DirectAccess Client Cannot Resolve Names with Intranet DNS Servers

Updated: November 18, 2009

Applies To: Windows Server 2008 R2

When a DirectAccess client has determined that it is on the Internet, it uses rules in the Name Resolution Policy Table (NRPT) to send Domain Name System (DNS) queries for intranet resources to intranet DNS servers. DirectAccess clients receive NRPT rules through Group Policy.

To troubleshoot why a DirectAccess client cannot resolve names with an intranet DNS server

  1. On the DirectAccess client, start a command prompt as an administrator.

  2. From the Command Prompt window, run the netsh namespace show policy command.

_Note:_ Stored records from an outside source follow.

Lemma call_in_sync (c : Call Component Callback) w :
  storages_in_sync w → storages_in_sync (world_after (call c w)).
Proof.
  intros Hw. pose proof (in_sync_storage_of) as Hof.
  destruct c as [T e c|T e f|T e f|T e|T e|T e| | |e|Ts|p T|p T f|p T id]; simpl.
  - rewrite assign_eq. cbv zeta. simpl_result.
    apply delivery_in_sync, storages_in_sync_put; [|done].
    by apply in_sync_insert_or_assign, Hof.
  - rewrite transform_eq. destruct (items (storage_of T w) !! e) as [c|] eqn:E; [|done].
    cbv zeta. simpl_result. apply delivery_in_sync, storages_in_sync_put; [|done].
    eapply in_sync_store; [done|]. by apply Hof.
  - rewrite patch_eq. destruct (items (storage_of T w) !! e) as [c|] eqn:E; [|done].
    cbv zeta. simpl_result. apply delivery_in_sync, storages_in_sync_put; [|done].
    eapply in_sync_store; [done|]. by apply Hof.
  - unfold_M. by destruct (get T e w).
  - unfold_M. by destruct (has T e w).
  - rewrite remove_eq. cbv zeta.
    assert (Hn : storages_in_sync
                   (world_after (delivery OnRemove T e (put T (storage_of T w) w)))).
    { apply delivery_in_sync, storages_in_sync_put; [by apply Hof|done]. }
    destruct (outcome _) as [[]|f]; [|done].
    destruct (componentStorage _ !! T) as [s'|] eqn:E; [|done].
    simpl_result. apply storages_in_sync_put; [|done]. apply in_sync_erase. by eapply Hn.
  - done.
  - done.
  - intros T s'. unfold destroyEntity, world_after; simpl. rewrite lookup_fmap.
    destruct (componentStorage w !! T) as [s|] eqn:E; simpl; [|done].
    intros [= <-]. apply in_sync_erase. by eapply Hw.
  - unfold_M. by destruct (view Ts w).
  - unfold_M. rewrite on_phase_eq. apply storages_in_sync_put; [by apply Hof|done].
  - unfold_M. rewrite on_phase_eq, connect_at_put. simpl.
    apply storages_in_sync_put; [|done]. by apply in_sync_set_dispatcher, Hof.
  - unfold_M. rewrite on_phase_eq. unfold disconnect_at. simpl.
    rewrite on_storage_put. simpl.
    apply storages_in_sync_put; [|done]. by apply in_sync_set_dispatcher, Hof.
Qed.
(** * Metadata helpers of the operator toolkit: labels and annotations

    A shallow embedding of [metadata/metadata.go] and the proofs of its
    behavioural contract.

    Go maps are reference values, and the functions of the package mutate the
    maps they are handed, so the embedding keeps an explicit store: every map
    lives at a location, a [map[string]string] value is either [nil] or a
    location, and an object holds two such values.  Go leaves the order of a
    [range] over a map unspecified; every function that ranges takes the order
    as an extra argument, and the theorems hold for every order. *)

From stdpp Require Import gmap strings list fin_maps.

Local Open Scope string_scope.
Local Set Warnings "-clear-no-such-hyp".

(** ** Strings: the three functions of Go's [strings] and [len] that are used *)

Module Strings.

(** [s[n:]] *)
Fixpoint sliceFrom (n : nat) (s : string) : string :=
  match n, s with
  | O, _ => s
  | S _, EmptyString => EmptyString
  | S n', String _ s' => sliceFrom n' s'
  end.

(** [s[:n]] *)
Definition sliceTo (n : nat) (s : string) : string := String.substring 0 n s.

(** [strings.HasPrefix]:
    [len(s) >= len(prefix) && s[:len(prefix)] == prefix]. *)
Definition HasPrefix (s prefix : string) : bool :=
  (String.length prefix <=? String.length s)%nat
  && String.eqb (sliceTo (String.length prefix) s) prefix.

(** [strings.Index]: the position of the first occurrence of [substr] in
    [s]; [None] stands for Go's [-1]. *)
Fixpoint Index (s substr : string) : option nat :=
  if HasPrefix s substr then Some O
  else match s with
       | EmptyString => None
       | String _ s' => S <$> Index s' substr
       end.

    This command displays the NRPT rules configured through Group Policy, which are typically one or more namespace rules (with a leading period) for your intranet namespace and one or more exemption rules for names that should not be resolvable while on the Internet (fully qualified domain names [FQDNs] without a leading period for names such as your network location server). Verify that your entire intranet namespace is represented by namespace rules. If there are no rules, verify that the DirectAccess client is running Windows 7 Ultimate Edition, Windows 7 Enterprise Edition, or Windows Server 2008 R2, is a member of a security group specified in step 1 of the DirectAccess Setup Wizard, and has updated its computer configuration Group Policy.

    In the DirectAccess-based rules for your intranet namespace, there should be at least one Internet Protocol version 6 (IPv6) address for DirectAccess (DNS Servers).

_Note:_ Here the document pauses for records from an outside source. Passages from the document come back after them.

(** * AGV manager: telemetry ingestion, persistence and low-battery control

    A shallow embedding of [backend/agv_manager.py].  The Python values
    produced by [json.loads] are an inductive type, the three handlers
    [save_to_db], [process_and_control] and [on_message] are written in a
    small state / exception / event-log monad, and the external
    collaborators (MySQL driver, MQTT client, clock) are an explicit
    environment that fixes, for one message, how each external call ends. *)

From Stdlib Require Import ZArith List Bool Lia.
From Stdlib.Strings Require Import Ascii String Byte.
Import ListNotations.

Set Warnings "-register-all".

Local Open Scope string_scope.
Local Open Scope Z_scope.
Local Open Scope list_scope.

(* ------------------------------------------------------------------ *)
(** ** Python values *)

(** A Python [float], by its exact value: [FFin m e] is [m * 2^e]. *)
Inductive pyfloat : Type :=
| FNaN
| FInf (negative : bool)
| FFin (m e : Z).

(** The values [json.loads] can return.  A [dict] keeps its insertion
    order; keys of a JSON object are strings. *)
Inductive pyval : Type :=
| PNone
| PBool (b : bool)
| PInt (z : Z)
| PFloat (f : pyfloat)
| PStr (s : string)
| PList (l : list pyval)
| PDict (d : list (string * pyval)).

(** The exceptions (all below [Exception]) that the handlers can meet. *)
Inductive exn : Type :=
| UnicodeDecodeError
| UnicodeEncodeError
| JSONDecodeError
| AttributeError
| TypeError
| IndexError
| NameError
| MySQLError (msg : string)
| OtherError (msg : string).

Inductive res (A : Type) : Type :=
| Ok (a : A)
| Raise (e : exn).
Arguments Ok {A} a.
Arguments Raise {A} e.

(* ------------------------------------------------------------------ *)
(** ** The outside world *)

(** The argument tuple of the [INSERT]: [(agv_id, battery, status, now)]. *)
Record Row : Type := mkRow {
  row_agv_id : pyval;
  row_battery : pyval;
  row_status : pyval;
  row_recorded_at : string
}.

(** What is observable outside the process: the committed rows of
    [agv_logs], the number of open database connections and the messages
    the broker client took for sending, that is the publish calls that
    returned with the code MQTT_ERR_SUCCESS (topic and the object given
    to [json.dumps]). *)
Record World : Type := mkWorld {
  agv_logs : list Row;
  open_conns : nat;
  outbox : list (string * pyval)
}.

(** The lines printed on the console, by their format string. *)
Inductive diag : Type :=
| DiagSaved (agv_id status battery : pyval)   (* save_to_db, after the commit *)
| DiagDbError (e : exn)                       (* save_to_db, except branch *)
| DiagDecision (agv_id battery : pyval)       (* process_and_control, rule fired *)
| DiagSent (topic : string)                   (* process_and_control, after publish *)
| DiagNotJson (payload : string)              (* on_message, except JSONDecodeError *)
| DiagMsgError (e : exn).                     (* on_message, except Exception *)

(** The calls a message can cause, in the order they happen. *)
Inductive event : Type :=
| EvSaveToDb (data : pyval)
| EvConnect
| EvCursor
| EvExecute (args : Row)
| EvCommit
| EvClose
| EvProcess (data : pyval)
| EvPublish (topic : string) (body : pyval)
| EvPrint (line : diag).
(** The step of the loop on a directory whose name matches. *)
Lemma loadVersions_loop_match config r file files versions w :
  IsDir file = true → 2 ≤ length (r (Name file)) →
  loadVersions_loop config r (file :: files) versions w =
    match deepFind (path_Join (ProgramDir config) (Name file)) "Unity.exe" w with
    | (Ret exe, w1) =>
        if decide (exe = "")
        then loadVersions_loop config r files versions
               (add_stderr (Name file +:+ " has no Unity.exe!") w1)
        else loadVersions_loop config r files
               (<[default "" (r (Name file) !! 1) := exe]> versions) w1
    | (Fatal msg, w1) => (Fatal msg, w1)
    end.
Proof.
  intros Hd Hs. simpl. rewrite Hd. simpl. rewrite decide_True by done.
  unfold bind. destruct (deepFind _ _ w) as [[exe|msg] w1]; [|done].
  by case_decide.
Qed.

Lemma loadVersions_loop_skip config r file files versions w :
  IsDir file = false ∨ length (r (Name file)) < 2 →
  loadVersions_loop config r (file :: files) versions w =
    loadVersions_loop config r files versions w.
Proof.
  intros Hs. simpl. destruct (IsDir file); simpl; [|done].
  destruct Hs as [?|?]; [done|]. by rewrite decide_False by lia.
Qed.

  3. From the Command Prompt window, run the netsh namespace show effective command.

    This command displays the current effective rules.

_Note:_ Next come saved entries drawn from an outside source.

Definition stays_open (screen : Screen) (v : nat) : bool := true.

(** * Properties of the adapter, for every engine behind [WorldClass] *)

Section AdapterFacts.

Variable W : WorldClass.

Implicit Types (s : Process * TeamCatcher W) (action : Action).

(** [step], case by case: the engine raises; the counter is [None]; the call
    returns. *)
Lemma step_cases action s :
  step W action s =
  match World_update W action (s.1, world W s.2) with
  | ((p, w), Raised e) => ((p, set_world W w s.2), Raised e)
  | ((p, w), Returned _) =>
      let o := World_get_state W w in
      let alive := World_nb_targets_alive W w in
      let self := set_nb_targets_alive W alive (set_obs W (Some o) (set_world W w s.2)) in
      match nb_step W s.2 with
      | None => ((p, self), Raised (Raise TypeError []))
      | Some n =>
          ((p, set_nb_step W (Some (n + 1)) self),
           Returned (o,
                     compute_reward (World_capturedTargets W w) (World_capturedMobiles W w),
                     episode_end alive,
                     {| info_step := n + 1; info_target_alive := alive |}))
      end
  end.
Proof.
  unfold step, bind, on_world, get_self, modify_self, ret, raise.
  destruct (World_update W action (s.1, world W s.2)) as [[p w] [e|[]]]; simpl; [done|].
  destruct (nb_step W s.2); done.
Qed.

Lemma reset_cases s :
  reset W s =
  match World_reset W (s.1, world W s.2) with
  | ((p, w), Raised e) => ((p, set_world W w s.2), Raised e)
  | ((p, w), Returned _) =>
      let o := World_get_state W w in
      ((p, set_nb_targets_alive W (World_nb_targets_alive W w)
             (set_nb_step W (Some 0) (set_obs W (Some o) (set_world W w s.2)))),
       Returned o)
  end.
Proof.
  unfold reset, bind, on_world, get_self, modify_self, ret.
  destruct (World_reset W (s.1, world W s.2)) as [[p w] [e|[]]]; done.
Qed.

(** A call of [step] that returns leaves the counter one above, a call that
    raises leaves it as it was. *)
Lemma step_counter action s :
  nb_step W (step W action s).1.2 =
  if returned (step W action s).2 then (fun n => n + 1) <$> nb_step W s.2 else nb_step W s.2.
Proof.
  rewrite step_cases.
  destruct (World_update W action (s.1, world W s.2)) as [[p w] [e|[]]]; simpl; [done|].
  destruct (nb_step W s.2) eqn:E; simpl; done.
Qed.

Lemma step_info action s n o r d i :
  nb_step W s.2 = Some n ->
  (step W action s).2 = Returned (o, r, d, i) ->
  info_step i = n + 1.
Proof.
  intros Hn. rewrite step_cases.
  destruct (World_update W action (s.1, world W s.2)) as [[p w] [e|[]]]; simpl; [done|].
  rewrite Hn. simpl. by intros [= <- <- <- <-].
Qed.

Lemma count_returned_cons {A B} (c : A * Outcome B) l :
  count_returned (c :: l) = (if returned c.2 then 1 else 0) + count_returned l.
Proof.
  unfold count_returned. rewrite filter_cons.
  destruct (returned c.2); case_decide; try done; simpl length; lia.
Qed.

(** After [k + 1] calls the counter, and the info of the last call when it
    returned, are the start value plus the number of calls that returned. *)
Lemma steps_counter actions s n k c :
  nb_step W s.2 = Some n ->
  steps W actions s !! k = Some c ->
  nb_step W c.1.2 = Some (n + count_returned (take (S k) (steps W actions s))) ∧
  ∀ o r d i, c.2 = Returned (o, r, d, i) ->
             info_step i = n + count_returned (take (S k) (steps W actions s)).
Proof.
  revert s n k. induction actions as [|a rest IH]; intros s n k Hn Hk; [done|].
  simpl steps in *. pose proof (step_counter a s) as Hc. rewrite Hn in Hc.
  destruct k as [|k]; simpl in Hk.
  - injection Hk as <-. rewrite firstn_cons, take_0, count_returned_cons.
    split.
    + rewrite Hc. destruct (returned _); simpl; f_equal; unfold count_returned; simpl; lia.
    + intros o r d i Hr. rewrite Hr. simpl.
      rewrite (step_info a s n o r d i Hn Hr). unfold count_returned. simpl. lia.
  - rewrite firstn_cons, count_returned_cons.
    destruct (returned (step W a s).2); simpl in Hc.
    + destruct (IH _ _ _ Hc Hk) as [H1 H2]. split.
      * rewrite H1. f_equal. lia.
      * intros o r d i Hr. rewrite (H2 _ _ _ _ Hr). lia.
    + destruct (IH _ _ _ Hc Hk) as [H1 H2]. split.
      * rewrite H1. f_equal.
      * intros o r d i Hr. rewrite (H2 _ _ _ _ Hr). lia.
Qed.

Lemma count_returned_all {A B} (l : list (A * Outcome B)) :
  Forall (fun c => returned c.2 = true) l ->
  count_returned l = Z.of_nat (length l).
Proof.
  induction 1 as [|c l Hc _ IH]; [done|].
  rewrite count_returned_cons, Hc, IH. simpl length. lia.
Qed.

End AdapterFacts.

(** After a reset the counter is an integer, so [step] raises only when the
    engine does. *)
Lemma step_returns (W : WorldClass) action (s : Process * TeamCatcher W) n :
  nb_step W s.2 = Some n ->
  returned (World_update W action (s.1, world W s.2)).2 = true ->
  returned (step W action s).2 = true.
Proof.
  intros Hn. rewrite step_cases.
  destruct (World_update W action (s.1, world W s.2)) as [[p w] [e|[]]]; simpl; [done|].
  by rewrite Hn.
Qed.

Lemma step_without_counter (W : WorldClass) action (s : Process * TeamCatcher W) :
  nb_step W s.2 = None ->
  returned (step W action s).2 = false ∧
  (returned (World_update W action (s.1, world W s.2)).2 = true ->
   (step W action s).2 = Raised (Raise TypeError [])).
Proof.
  intros Hn. rewrite step_cases.
  destruct (World_update W action (s.1, world W s.2)) as [[p w] [e|[]]]; simpl; [done|].
  by rewrite Hn.
Qed.

(** The guard of [__init__] raises exactly when the agents and the targets
    alone exceed the capacity; the mobiles are in the message only. *)
Lemma init_guard_raises (W : WorldClass) grid_size nb_agents nb_targets nb_mobiles sd p :
  (grid_size - 1) ^ 2 < nb_agents + nb_targets ->
  TeamCatcher_init W grid_size nb_agents nb_targets nb_mobiles sd p
  = (p, Raised (Raise ValueError [nb_agents + nb_targets + nb_mobiles; (grid_size - 1) ^ 2])).
Proof.
  intros H. unfold TeamCatcher_init.
  destruct (Z.ltb_spec ((grid_size - 1) ^ 2) (nb_agents + nb_targets)); [done|lia].
Qed.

    If there are no DirectAccess-based rules, the DirectAccess client has determined that it is on the intranet.

  4. From the Command Prompt window, ping the IPv6 addresses of your intranet DNS servers from step 2 or 3.

    This ensures that the intranet DNS server is reachable across the DirectAccess connection.

  5. From the Command Prompt window, use the nslookup –q=aaaa IntranetFQDN IntranetDNSServerIPv6Address command to resolve the names of intranet servers (example: nslookup –q=aaaa 2002:836b:2:1::5efe:

    This command should display the IPv6 addresses of the specified intranet server.

    If there are no IPv6 addresses for the name, determine why the corresponding IPv6 (AAAA) records are not in your intranet DNS.

    If there is no response from the intranet DNS server, troubleshoot the infrastructure tunnel between the DirectAccess client and server. For more information, see DirectAccess Client Cannot Establish Tunnels to the DirectAccess Server. If the infrastructure tunnel is in place, Use the Interfaces tab for the properties of the DNS server in the DNS Manager snap-in to ensure that the DNS Server service on Windows-based DNS servers is listening on its assigned IPv6 addresses.